### YOUR TASK
When you reach the line containing "period_correlation := toFixed" in the data below, begin returning lines exactly as written, and stop once the line containing "both in milliseconds. *)" has been returned.

+++

Definition getTimePeriodAnalysis (data : Data) : M (list PeriodRow) :=
  mapM (fun period =>
          let periodEvents :=
            filter (fun event => inPeriod period event.(e_date)) data.(events) in
          let periodChangePoints :=
            filter (fun cp => inPeriod period cp.(cp_date)) data.(changePoints) in
          let periodPrices :=
            filter (fun price => inPeriod period price.(p_date)) data.(prices) in
          let avgPrice :=
            if (0 <? List.length periodPrices)%nat
            then fold_left (fun sum p => sum + p.(price)) periodPrices 0
                   / ofNat (List.length periodPrices)
            else 0 in
          let volatility :=
            if (1 <? List.length periodPrices)%nat
            then sqrt (fold_left (fun sum p => sum + pow2 (p.(price) - avgPrice))
                                 periodPrices 0
                         / ofNat (List.length periodPrices))
            else 0 in
          r <- random ;;
          ret {| period := period.(period_name);
                 eventCount := List.length periodEvents;
                 changePointCount := List.length periodChangePoints;
                 avgPrice := toFixed avgPrice 2;
                 volatility := toFixed volatility 2;
                 period_correlation := toFixed (r * 2 - 1) 3 |})
       periods.

(** One rendering of the component: the three tables, computed in this
    order. *)
Definition render (data : Data)
  : M (list Cell * list ImpactRow * list PeriodRow) :=
  correlationMatrix <- calculateCorrelationMatrix data ;;
  eventImpactCorrelations <- getEventImpactCorrelation data ;;
  timePeriodAnalysis <- getTimePeriodAnalysis data ;;
  ret (correlationMatrix, eventImpactCorrelations, timePeriodAnalysis).

End WithDates.

End CorrelationAnalysis.

(** ** The specification's words

    The quantities the specification names, written from its own
    sentences, to be compared with what the views compute. *)

Module Spec.

Import JS Api.

(** The sum of a sequence of numbers, taken from left to right. *)
Definition total (xs : list number) : number :=
  fold_left (fun acc x => acc + x) xs 0.

Definition average (xs : list number) : number :=
  total xs / ofNat (List.length xs).

(** The population standard deviation: the root of the mean squared
    deviation from the average, divided by the number of points. *)
Definition populationStdDev (xs : list number) : number :=
  let mu := average xs in
  sqrt (total (map (fun x => (x - mu) * (x - mu)) xs) / ofNat (List.length xs)).

(** [(after - before) / before * 100]. *)
Definition pctChange (before after : number) : number :=
  (after - before) / before * 100.

(** The distance in days from the instant [from] to the instant [to],
    both in milliseconds. *)
Definition daysBetween (from to : number) : number :=
  (to - from) / 86400000.

(** [l1] is [l2] with some elements left out, the others in place. *)
Inductive Subseq {A : Type} : list A -> list A -> Prop :=
| Subseq_nil : Subseq [] []
| Subseq_skip : forall a l1 l2, Subseq l1 l2 -> Subseq l1 (a :: l2)
| Subseq_keep : forall a l1 l2, Subseq l1 l2 -> Subseq (a :: l1) (a :: l2).

(** Pearson's correlation coefficient of two aligned series. *)
Definition pearson (xs ys : list number) : number :=
  let mx := average xs in
  let my := average ys in
  let cov := total (map (fun xy => (fst xy - mx) * (snd xy - my)) (combine xs ys)) in
  let vx := total (map (fun xy => (fst xy - mx) * (fst xy - mx)) (combine xs ys)) in
  let vy := total (map (fun xy => (snd xy - my) * (snd xy - my)) (combine xs ys)) in
  cov / sqrt (vx * vy).





(** A text that starts neither like a negative number nor like NaN. *)
Definition plainStart (s : string) : Prop :=
  match s with
  | String c _ => c <> "-"%char /\ c <> "N"%char
  | EmptyString => True
  end.

(** The lower and upper bound of each bar of the confidence histogram. *)
Definition binBounds : list (number * number) :=
  [(0.5, 0.6); (0.6, 0.7); (0.7, 0.8); (0.8, 0.9); (0.9, 1.0)].

(** Whether a confidence lies in bar [j] of bounds [lo] and [hi]: closed
    on the left, open on the right, the last bar having no upper end. *)
Definition inBar (j : nat) (lo hi c : number) : bool :=
  ge c lo && (lt c hi || (j =? 4)%nat).



End Spec.

(** ** Sample inputs *)

Module Samples.

Import JS Api.

Local Open Scope string_scope.
Local Open Scope list_scope.

Definition twoDigits (n : nat) : string :=
  if (n <? 10)%nat then "0" ++ digits (Z.of_nat n) else digits (Z.of_nat n).

(** The text of a day of 2020. *)
Definition day2020 (month day : nat) : string :=
  "2020-" ++ twoDigits month ++ "-" ++ twoDigits day.

(** One price per day from [first] to [last] of a month of 2020. *)
Definition daily (month first last : nat) (priceOn : nat -> number)
  : list PricePoint :=
  map (fun d => {| p_date := day2020 month d; price := priceOn d |})
      (seq first (S last - first)).

Definition view (ps : list PricePoint) (cps : list ChangePoint) (t w : number)
  : ChangePointsView.View :=
  {| ChangePointsView.data :=
       {| ChangePointsView.changePoints := cps; ChangePointsView.prices := ps |};
     ChangePointsView.confidenceThreshold := t;
     ChangePointsView.analysisWindow := w |}.

Definition cpOn (d : string) (c : number) : ChangePoint :=
  {| cp_date := d; confidence := c; cp_type := "mean_shift" |}.

(** 48 days of rising prices from 1 January; an anchor on 9 January has
    9 points before it and 40 after it. *)
Definition rising : list PricePoint :=
  daily 1 1 31 (fun d => 60 + ofNat d) ++ daily 2 1 17 (fun d => 90 + ofNat d).

Definition risingView : ChangePointsView.View :=
  view rising [cpOn "2020-01-09" 0.95; cpOn "2020-01-15" 0.85] 0.7 90.

(** A flat fortnight at 100, then a rise. *)
Definition flatThenRising : list PricePoint :=
  daily 1 1 15 (fun _ => 100) ++ daily 1 16 31 (fun d => 85 + ofNat d).

Definition flatView : ChangePointsView.View :=
  view flatThenRising [cpOn "2020-01-15" 0.95] 0.7 30.

(** A month at 100 that ends one cent higher. *)
Definition oneCent : list PricePoint :=
  daily 1 1 30 (fun _ => 100) ++ daily 1 31 31 (fun _ => 100.01).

+++

### RESULT BELOW
                 period_correlation := toFixed (r * 2 - 1) 3 |})
       periods.

(** One rendering of the component: the three tables, computed in this
    order. *)
Definition render (data : Data)
  : M (list Cell * list ImpactRow * list PeriodRow) :=
  correlationMatrix <- calculateCorrelationMatrix data ;;
  eventImpactCorrelations <- getEventImpactCorrelation data ;;
  timePeriodAnalysis <- getTimePeriodAnalysis data ;;
  ret (correlationMatrix, eventImpactCorrelations, timePeriodAnalysis).

End WithDates.

End CorrelationAnalysis.

(** ** The specification's words

    The quantities the specification names, written from its own
    sentences, to be compared with what the views compute. *)

Module Spec.

Import JS Api.

(** The sum of a sequence of numbers, taken from left to right. *)
Definition total (xs : list number) : number :=
  fold_left (fun acc x => acc + x) xs 0.

Definition average (xs : list number) : number :=
  total xs / ofNat (List.length xs).

(** The population standard deviation: the root of the mean squared
    deviation from the average, divided by the number of points. *)
Definition populationStdDev (xs : list number) : number :=
  let mu := average xs in
  sqrt (total (map (fun x => (x - mu) * (x - mu)) xs) / ofNat (List.length xs)).

(** [(after - before) / before * 100]. *)
Definition pctChange (before after : number) : number :=
  (after - before) / before * 100.

(** The distance in days from the instant [from] to the instant [to],
    both in milliseconds. *)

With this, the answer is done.